MedKhem avatar Nov 29 '19 12:11 MedKhem

No worries ! I am not complaining about tags or TEI compliancy here but specifically on the \n added to the input, which are generating noise for the training after :) So this is an issue :/

PonteIneptique avatar Nov 29 '19 12:11 PonteIneptique

This shouldn't represent a noise for the training. Have you annotated the same files in two modes (pre-annotated and manually annotated) and you noticed that there is a difference in the evaluation?

MedKhem avatar Nov 29 '19 12:11 MedKhem

Hey! I join the discussion. I do agree with @PonteIneptique : these newlines are highly problematic and create big problems when it comes down to recognize entries.

Screen Shot 2019-09-22 at 17 58 36

gabays avatar Nov 29 '19 13:11 gabays

@gabays same question: do you have the same data annotated in the two modes, so I could use it to reproduce the problem?

MedKhem avatar Nov 29 '19 13:11 MedKhem

Pardon me please, but having \n characters added to the text would create a new character for character n-gram, so it would indeed create noise, right ? The file annotated normally without \n works completely fine, while the others drop or push things to drop in training. I don't think I tried in eval.

PonteIneptique avatar Nov 29 '19 13:11 PonteIneptique

@MedKhem there shoud be some here: https://zenodo.org/record/3383658#.XeEZ4L8o-fQ

gabays avatar Nov 29 '19 13:11 gabays

@PonteIneptique @gabays the way how grobid is designed, the line breaks are not used as characters in the training.
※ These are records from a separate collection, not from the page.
(* ===== verification/Intset.v ===== *)
(** * intset.c: sorted sets of integers in a packed array

    The header fields are record fields and [contents] is the byte block behind
    them, read and written through checked accesses at the current element
    width. *)

From S2P Require Import Prelude.
From S2P Require Import Mem.

Module Intset.

Record intset := Intset { encoding : Z; length : Z; contents : bytes }.

Definition INTSET_ENC_INT16 : Z := 2.
Definition INTSET_ENC_INT32 : Z := 4.
Definition INTSET_ENC_INT64 : Z := 8.

Definition INT16_MIN : Z := -32768.
Definition INT16_MAX : Z := 32767.
Definition INT32_MIN : Z := -2147483648.
Definition INT32_MAX : Z := 2147483647.

Definition _intsetValueEncoding (v : Z) : Z :=
  if (v <? INT32_MIN) || (INT32_MAX <? v) then INTSET_ENC_INT64
  else if (v <? INT16_MIN) || (INT16_MAX <? v) then INTSET_ENC_INT32
  else INTSET_ENC_INT16.

Definition _intsetGetEncoded (ist : intset) (pos enc : Z) : option Z :=
  if enc =? INTSET_ENC_INT64 then
    v64 ← load (contents ist) (pos * 8) 8; Some (swrap 64 (le_combine v64))
  else if enc =? INTSET_ENC_INT32 then
    v32 ← load (contents ist) (pos * 4) 4; Some (swrap 32 (le_combine v32))
  else
    v16 ← load (contents ist) (pos * 2) 2; Some (swrap 16 (le_combine v16)).

Definition _intsetGet (ist : intset) (pos : Z) : option Z :=
  _intsetGetEncoded ist pos (encoding ist).

Definition _intsetSet (ist : intset) (pos value : Z) : option intset :=
  c ← (if encoding ist =? INTSET_ENC_INT64 then
         store (contents ist) (pos * 8) (le_split 8 value)
       else if encoding ist =? INTSET_ENC_INT32 then
         store (contents ist) (pos * 4) (le_split 4 value)
       else
         store (contents ist) (pos * 2) (le_split 2 value));
  Some (Intset (encoding ist) (length ist) c).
Only the text is used for the training and the line status is extracted in another step. Now I could fix the "\n" thing but I want to make sure that this represents an issue. May I ask you to annotate one or two pages in the two modes and let me know if there is a difference, based on the evaluation numbers?

MedKhem avatar Nov 29 '19 13:11 MedKhem

@MedKhem Sure. Can I ask you just for confirmation : if I add random new lines, this would mean this would not create any issue ?

PonteIneptique avatar Nov 29 '19 13:11 PonteIneptique

It depends on where you add them :) For the lexical entry level, if you add a new line between elements of lexical entry (e.g. <sense>, <lemma>,..) that's fine. But if you add it between tokens of an element of the lexical entry (e.g. <lemma>..</lemma>), then there will be a mess

MedKhem avatar Nov 29 '19 13:11 MedKhem

Sure. You do not use carriage returns as a feature? So that is why it is hard for GROBID to recognize catalogue/dictionary entries, the primary feature of which is the carriage return…

gabays avatar Nov 29 '19 13:11 gabays

no, I do use it :) but as I told you, this is done in a previous stage. We can not make a general conclusion about the performance of a model and the usefulness of features without studying first the quality of the OCRs of the documents we experimented. If the typographic information is not consistent as a result of the OCRisation (e.g. bold tokens are not recognised properly), using the line status wouldn't solve the problem in the case of DictionaryBodySegmentation model. In such cases, more features should be added but they will be ad-hoc and might not work for other documents.

MedKhem avatar Nov 29 '19 13:11 MedKhem

I think I start to understand. The issue then, if the createAnnotated is not perfect, which it might be, then you might end up correcting the <lemma> and this might as well include carriage return/line break. Which will produce issue for training then :)

PonteIneptique avatar Nov 29 '19 13:11 PonteIneptique